Ukrainian engineers are learning to make the maximum use of simple and cheap drones. They not only construct their flying machines, but also develop specialized munitions and adapt novel attack methods.
The tactics used by the Armed Forces of Ukraine are usually based on drones that drop munitions while flying over the positions of the enemy. Such unmanned flyers are often made by volunteer communities using non-military grade parts.
There are only two main technical requirements: the drone must have the ability to be controlled remotely with a visual feedback, and it must be capable of carrying an explosive charge.
One such community named “Steel Hornets” which manufactures drones for Ukrainian soldiers and also constructs ammunition release systems and even optimized the construction of munitions for this purpose, recently demonstrated how they tested their new the testing of its new development – shrapnel ammunition.

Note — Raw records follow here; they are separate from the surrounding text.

(** * evhz (SDL2 front end): event timing and frequency estimation

    A shallow embedding of [src/evhz_sdl2.cpp]: the per-device-class
    rolling window filled by [processEvent] and the periodic report of
    [logEventData], with the properties the specification states about
    them.

    Modelling choices, all taken from the source:
    - [uint32_t] timestamps are [Z] in the range [0, 2^32); the unsigned
      subtraction of line 82 is written out with its wrap-around.
    - [double] is IEEE 754 binary64, given by the Standard Library's
      executable specification [spec_float] with [prec = 53] and
      [emax = 1024] (round to nearest, ties to even).
    - [std::vector] is [list]; [back()] and [erase(begin())] on an empty
      vector are undefined behaviour in C++ and are [None] here, so that
      "the call returns" is a statement to prove, not an assumption.
    - [std::map<TimedEventType, EventData>] is a [gmap]; [operator[]]
      inserts a default-constructed value for an absent key, and
      iteration visits the keys in increasing order of the enumeration.
    - [std::cout] is the list of the items inserted into the stream. The
      decimal rendering of a [double] by [operator<<] is not modelled: an
      inserted double is kept as its value.
    - The loop of [main] is run over the events SDL hands out in each
      iteration and the arrivals of SIGINT; the set-up of SDL before the
      loop and the drawing calls in it, which touch none of the data
      above, are left out. *)

From Stdlib Require Import ZArith Bool Lia.
From Stdlib Require Import Floats.SpecFloat.
From Stdlib Require Import QArith.
From stdpp Require Import base option list gmap strings.

Local Open Scope Z_scope.

(** ** Machine numbers *)

Module U32.
(** [uint32_t] *)
Definition modulus : Z := 2 ^ 32.
Definition in_range (x : Z) : Prop := 0 <= x < modulus.
(** [a - b] on [uint32_t] operands *)
Definition sub (a b : Z) : Z := (a - b) mod modulus.
End U32.

Module Double.
(** [double]: IEEE 754 binary64 *)
Definition prec : Z := 53.
Definition emax : Z := 1024.
Definition double : Type := spec_float.

(** Conversion of an integer value to [double] ([static_cast<double>],
  integer literals promoted to double, [size_t] operands of [/=]). *)
Definition of_Z (z : Z) : double := binary_normalize prec emax z 0 false.

Definition zero : double := S754_zero false.
Definition add : double -> double -> double := SFadd prec emax.
Definition div : double -> double -> double := SFdiv prec emax.
Definition ltb : double -> double -> bool := SFltb.
Definition leb : double -> double -> bool := SFleb.
Definition eqb : double -> double -> bool := SFeqb.

(** [std::max(a, b)] is [(a < b) ? b : a]. *)
Definition max (a b : double) : double := if ltb a b then b else a.

Definition is_nan (x : double) : bool :=
  match x with S754_nan => true | _ => false end.

(** Not a NaN, and the sign bit is clear: [+0], a positive finite number
  or [+infinity]. *)
Definition nonneg (x : double) : bool :=
  match x with
  | S754_zero false | S754_infinity false | S754_finite false _ _ => true
  | _ => false
  end.

(** The rational number a finite [double] stands for. *)
Definition value (x : double) : option Q :=
  match x with
  | S754_zero _ => Some 0%Q
  | S754_finite s m e => Some (inject_Z (cond_Zopp s (Zpos m)) * Qpower 2 e)%Q
  | _ => None
  end.

Definition has_value (x : double) (q : Q) : Prop :=
  match value x with
  | Some r => Qeq r q
  | None => False
  end.
End Double.

Abbreviation double := Double.double.

(** ** [std::vector] operations used by the source *)

Module Vec.
Section Ops.
Context {A : Type}.
Definition empty (v : list A) : bool :=
  match v with [] => true | _ => false end.
Definition push_back (v : list A) (x : A) : list A := v ++ [x].
(** [back()]: undefined on an empty vector *)
Definition back (v : list A) : option A := last v.
(** [erase(begin())]: undefined on an empty vector *)
Definition erase_begin (v : list A) : option (list A) :=
  match v with [] => None | _ :: v' => Some v' end.
Definition size (v : list A) : Z := Z.of_nat (length v).
End Ops.
End Vec.

(** ** Data model *)

Definition event_data_freq_array_size : Z := 64.

Inductive TimedEventType := Keyboard | Mouse.

Definition TimedEventTypeToString (t : TimedEventType) : string :=
  match t with
  | Keyboard => "Keyboard"
  | Mouse => "Mouse"
  end.

#[global] Instance TimedEventType_eq_dec : EqDecision TimedEventType.
Proof. solve_decision. Defined.

(** The underlying values of the enumerators. *)
Definition TimedEventType_to_nat (t : TimedEventType) : nat :=
  match t with Keyboard => 0%nat | Mouse => 1%nat end.

Definition TimedEventType_of_nat (n : nat) : TimedEventType :=
  match n with O => Keyboard | _ => Mouse end.

#[global] Instance TimedEventType_countable : Countable TimedEventType.
Proof.
  refine (inj_countable' TimedEventType_to_nat TimedEventType_of_nat _).
  by intros [].
Defined.

(** The keys in the order [std::map] iterates them ([operator<] on the
    enumeration: [Keyboard = 0 < Mouse = 1]). *)
Definition TimedEventType_ordered : list TimedEventType := [Keyboard; Mouse].

Record EventData := mkEventData {
  timestamps : list Z;
  freq_array : list double;
  average_freq : double
}.

(** Default member initialisers of [EventData]. *)
Definition EventData_default : EventData :=
  {| timestamps := []; freq_array := []; average_freq := Double.zero |}.

Abbreviation Registry := (gmap TimedEventType EventData).

(** [events[t]]: a reference to the mapped value, a default-constructed
    one being inserted first when the key is absent. *)
Definition map_index (t : TimedEventType) (events : Registry)
  : EventData * Registry :=
  match events !! t with
  | Some v => (v, events)
  | None => (EventData_default, <[t := EventData_default]> events)
  end.

(** ** [processEvent] *)

(** Lines 87-91: [while (freq_array.size() > 64)] erase the first element
    of both vectors. Each iteration shortens [freq_array] by one, so the
    loop is structural on it. *)
Fixpoint evict (fs : list double) (ts : list Z)
  : option (list double * list Z) :=
  match fs with
  | [] => Some (fs, ts)
  | _ :: fs' =>
      if event_data_freq_array_size <? Vec.size fs then
        ts' ← Vec.erase_begin ts;
        evict fs' ts'
      else Some (fs, ts)
  end.

(** Line 70: [!v.timestamps.empty() && e.common.timestamp == v.timestamps.back()];
    [&&] does not evaluate [back()] on an empty vector. *)
Definition is_duplicate (v : EventData) (timestamp : Z) : bool :=
  negb (Vec.empty (timestamps v)) &&
  match Vec.back (timestamps v) with
  | Some lst => timestamp =? lst
  | None => false
  end.

(** Lines 76-84: the frequency sample pushed for a non-duplicate event. *)
Definition new_sample (v : EventData) (timestamp : Z) : option double :=
  if Vec.empty (freq_array v) then Some Double.zero
  else
    lst ← Vec.back (timestamps v);
    Some (Double.div (Double.of_Z 1000) (Double.of_Z (U32.sub timestamp lst))).

(** [processEvent(t, e, events)], with [timestamp] for [e.common.timestamp].
    The result is the registry after the call; [None] stands for
    undefined behaviour of a vector operation. *)
Definition processEvent (t : TimedEventType) (timestamp : Z) (events : Registry)
  : option Registry :=
  let '(v, events) := map_index t events in
  if is_duplicate v timestamp then Some events
  else
    f ← new_sample v timestamp;
    let fs := Vec.push_back (freq_array v) f in
    let ts := Vec.push_back (timestamps v) timestamp in
    '(fs', ts') ← evict fs ts;
    Some (<[t := {| timestamps := ts'; freq_array := fs';
                    average_freq := average_freq v |}]> events).

(** A sequence of [processEvent] calls, as the driver loop issues them. *)
Fixpoint processEvents (calls : list (TimedEventType * Z)) (events : Registry)
  : option Registry :=
  match calls with
  | [] => Some events
  | (t, timestamp) :: calls' =>
      events' ← processEvent t timestamp events;
      processEvents calls' events'
  end.

(** ** [logEventData] *)

Inductive out_item :=
| OutStr (s : string)
| OutDouble (d : double)
| OutEndl.

(** Lines 103-107: the accumulation loop over [freq_array]; the pair is
    [(avgF, maxF)]. *)
Definition accumulate (fs : list double) : double * double :=
  fold_left (fun '(avgF, maxF) f => (Double.add avgF f, Double.max maxF f))
            fs (Double.zero, Double.zero).

(** Lines 98-110: the body of the loop over the map, for the entry
    [(t, e)]; it returns the entry (held by reference) and the items
    inserted into [std::cout]. *)
Definition log_entry (t : TimedEventType) (e : EventData)
  : EventData * list out_item :=
  if negb (Vec.empty (freq_array e)) then
    let '(avgF, maxF) := accumulate (freq_array e) in
    let avgF := Double.div avgF (Double.of_Z (Vec.size (freq_array e))) in
    (e, [OutStr "Type: "; OutStr (TimedEventTypeToString t);
         OutStr " Max: "; OutDouble maxF;
         OutStr "Hz Avg: "; OutDouble avgF; OutStr "Hz"; OutEndl])
  else (e, []).

(** [logEventData(events)]: the registry after the call and the items
    written, the entries being visited in key order. *)
Definition logEventData (events : Registry) : Registry * list out_item :=
  fold_left
    (fun '(events, out) t =>
       match events !! t with
       | Some e =>
           let '(e', items) := log_entry t e in
           (<[t := e']> events, out ++ items)
       | None => (events, out)
       end)
    TimedEventType_ordered (events, []).

Definition report (events : Registry) : list out_item := (logEventData events).2.

(** Number of lines written: one per [std::endl]. *)
Fixpoint line_count (out : list out_item) : nat :=
  match out with
  | [] => O
  | OutEndl :: out' => S (line_count out')
  | _ :: out' => line_count out'
  end.

(** ** The driver loop of [main] *)

(** The event types the [switch] of [main] names; every other type takes
    the [default] branch. The numeric values are SDL's and play no role. *)
Inductive SDL_EventType :=
| SDL_WINDOWEVENT
| SDL_KEYDOWN
| SDL_KEYUP
| SDL_MOUSEMOTION
| SDL_MOUSEBUTTONDOWN
| SDL_MOUSEBUTTONUP
| SDL_MOUSEWHEEL
| SDL_OTHEREVENT.

(** [e.window.event]: the one value the source tests for, and the rest. *)
Inductive SDL_WindowEventID :=
| SDL_WINDOWEVENT_CLOSE
| SDL_WINDOWEVENT_OTHER.

(** The fields of [SDL_Event] the source reads. *)
Record SDL_Event := mkEvent {
  ev_type : SDL_EventType;
  window_event : SDL_WindowEventID;
  common_timestamp : Z
}.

Each shrapnel charge weighs 800 grams (around 1.8 lb) and has a diameter of 63 mm. It uses a mechanical fuse.
Generally, shrapnel explosives are packed with metal balls with a diameter of several millimeters that are scattered in the proximity of the detonation. Modern versions may contain sharp pieces of metal sometimes shaped as small arrows to increase their flight distance.

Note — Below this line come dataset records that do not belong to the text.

(** The four ways [ImageBytes k] goes on the document [d] behind [l],
    started in [w] with the mutex free. *)
Inductive ImageBytes_outcome (l : loc) (d : Document) (k : Z) (w : World)
  : result (list byte * option error) → Prop :=
| object_missing w' :
    k <= 0 ∨ objTotal d <= k →
    docs w' = docs w →
    trace w' = trace w ++ [EvLock l; EvUnlock l] →
    ImageBytes_outcome l d k w (Done ([], Some ErrObjMissing) w')
| object_not_image w' vo vt vr :
    1 <= k < objTotal d →
    as_int vr ≠ 1 →
    docs w' = docs w →
    trace w' = trace w ++ EvLock l :: image_test_events d k vo vt vr ++ [EvUnlock l] →
    ImageBytes_outcome l d k w (Done ([], Some ErrNotImage) w')
| object_image w' vo vt vr vref vimg vbuf vsize vstr vb u1 u2 u3 :
    1 <= k < objTotal d →
    as_int vr = 1 →
    0 <= C_int (as_size vsize) →
    docs w' = docs w →
    trace w' = trace w ++ EvLock l :: image_test_events d k vo vt vr
                 ++ image_encode_events d k vref vimg vbuf vsize vstr
                 ++ EvCall (GoStringN (as_ptr vstr) (C_int (as_size vsize))) vb
                 :: image_drop_events d vref vimg vbuf u1 u2 u3 ++ [EvUnlock l] →
    ImageBytes_outcome l d k w (Done (as_bytes vb, None) w')
| object_too_large w' vo vt vr vref vimg vbuf vsize vstr :
    1 <= k < objTotal d →
    as_int vr = 1 →
    C_int (as_size vsize) < 0 →
    docs w' = <[l := set_mtx true d]> (docs w) →
    trace w' = trace w ++ EvLock l :: image_test_events d k vo vt vr
                 ++ image_encode_events d k vref vimg vbuf vsize vstr →
    ImageBytes_outcome l d k w (Fatal out_of_memory w').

But it is not only ammunition that plays an important role on the battlefield. Ukrainian drone pilots are using a ‘diving’ technique to increase the efficiency of their strikes.
In his method, the carried drone flies along the charge release trajectory in order to increase the initial projectile velocity right after it is released from the drop mechanism. This also allows performing hits from a lower altitude, thereby increasing the accuracy and simplifying the aiming process.

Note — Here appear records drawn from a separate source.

(** * Composite-rating query compiler and side-effect ratings

    A shallow embedding of [composite_rating_report.py] (token rewriter,
    table extractor, query builder, report driver) and of the two
    side-effect ratings of [upload_rating.py], with the properties the
    specification states about them.

    Python byte strings are lists of characters; the regular expressions
    of the program are run by a small backtracking matcher that follows the
    priorities of Python's [re] module (leftmost match, greedy star). *)

From Stdlib Require Import Ascii String Arith Bool Lia ZArith List.
From Stdlib Require Import Sorting.Sorted Sorting.Permutation.
From Stdlib Require Import Numbers.DecimalString.
Import ListNotations.

Local Open Scope list_scope.
Local Open Scope char_scope.

(** ** Byte strings *)

Definition text : Type := list ascii.

(** A string literal of the source. *)
Definition txt (s : string) : text := list_ascii_of_string s.

Definition text_eq_dec : forall a b : text, {a = b} + {a <> b} :=
  list_eq_dec ascii_dec.

Definition text_eqb (a b : text) : bool :=
  if text_eq_dec a b then true else false.

(** [p in s] for Python strings: [p] occurs in [s] as a substring. *)
Fixpoint startswith (p s : text) : bool :=
  match p, s with
  | [], _ => true
  | _ :: _, [] => false
  | x :: p', y :: s' => Ascii.eqb x y && startswith p' s'
  end.

Fixpoint contains (p s : text) : bool :=
  startswith p s ||
  match s with
  | [] => false
  | _ :: s' => contains p s'
  end.

Definition substring (p s : text) : Prop :=
  exists pre post, s = pre ++ p ++ post.

(** [str(n)] and ["%d" % n] for an integer. *)
Definition str_of_Z (n : Z) : text :=
  txt (NilEmpty.string_of_int (Z.to_int n)).

Definition str_of_nat (n : nat) : text := str_of_Z (Z.of_nat n).

(** [sep.join(l)] *)
Fixpoint join (sep : text) (l : list text) : text :=
  match l with
  | [] => []
  | [x] => x
  | x :: l' => x ++ sep ++ join sep l'
  end.

(** ** Ordering of strings, [set] and [sorted]

    Python 2 compares byte strings lexicographically by byte value. *)

Fixpoint text_compare (a b : text) : comparison :=
  match a, b with
  | [], [] => Eq
  | [], _ :: _ => Lt
  | _ :: _, [] => Gt
  | x :: a', y :: b' =>
      match Nat.compare (nat_of_ascii x) (nat_of_ascii y) with
      | Eq => text_compare a' b'
      | c => c
      end
  end.

Definition text_leb (a b : text) : bool :=
  match text_compare a b with Gt => false | _ => true end.

Definition text_lt (a b : text) : Prop := text_compare a b = Lt.

Definition mem (t : text) (l : list text) : bool :=
  existsb (text_eqb t) l.

(** [list(set(l))]: the distinct elements of [l]; the order Python's set
    gives them in is unspecified, and [sorted] below does not depend on it
    (see [sorted_Permutation]). *)
Definition list_set (l : list text) : list text := nodup text_eq_dec l.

Is it possible to recover the drone?
Yes, the drone does not hit the ground but is able to change its trajectory right after the drop. As Defense Express notes, the drone essentially turns into a miniature combat aircraft that is able to repeat maneuvres similar to those used in large airplanes.
The process could be simplified even further by programming an automated drone return function to optimize its recovery after it performed its mission.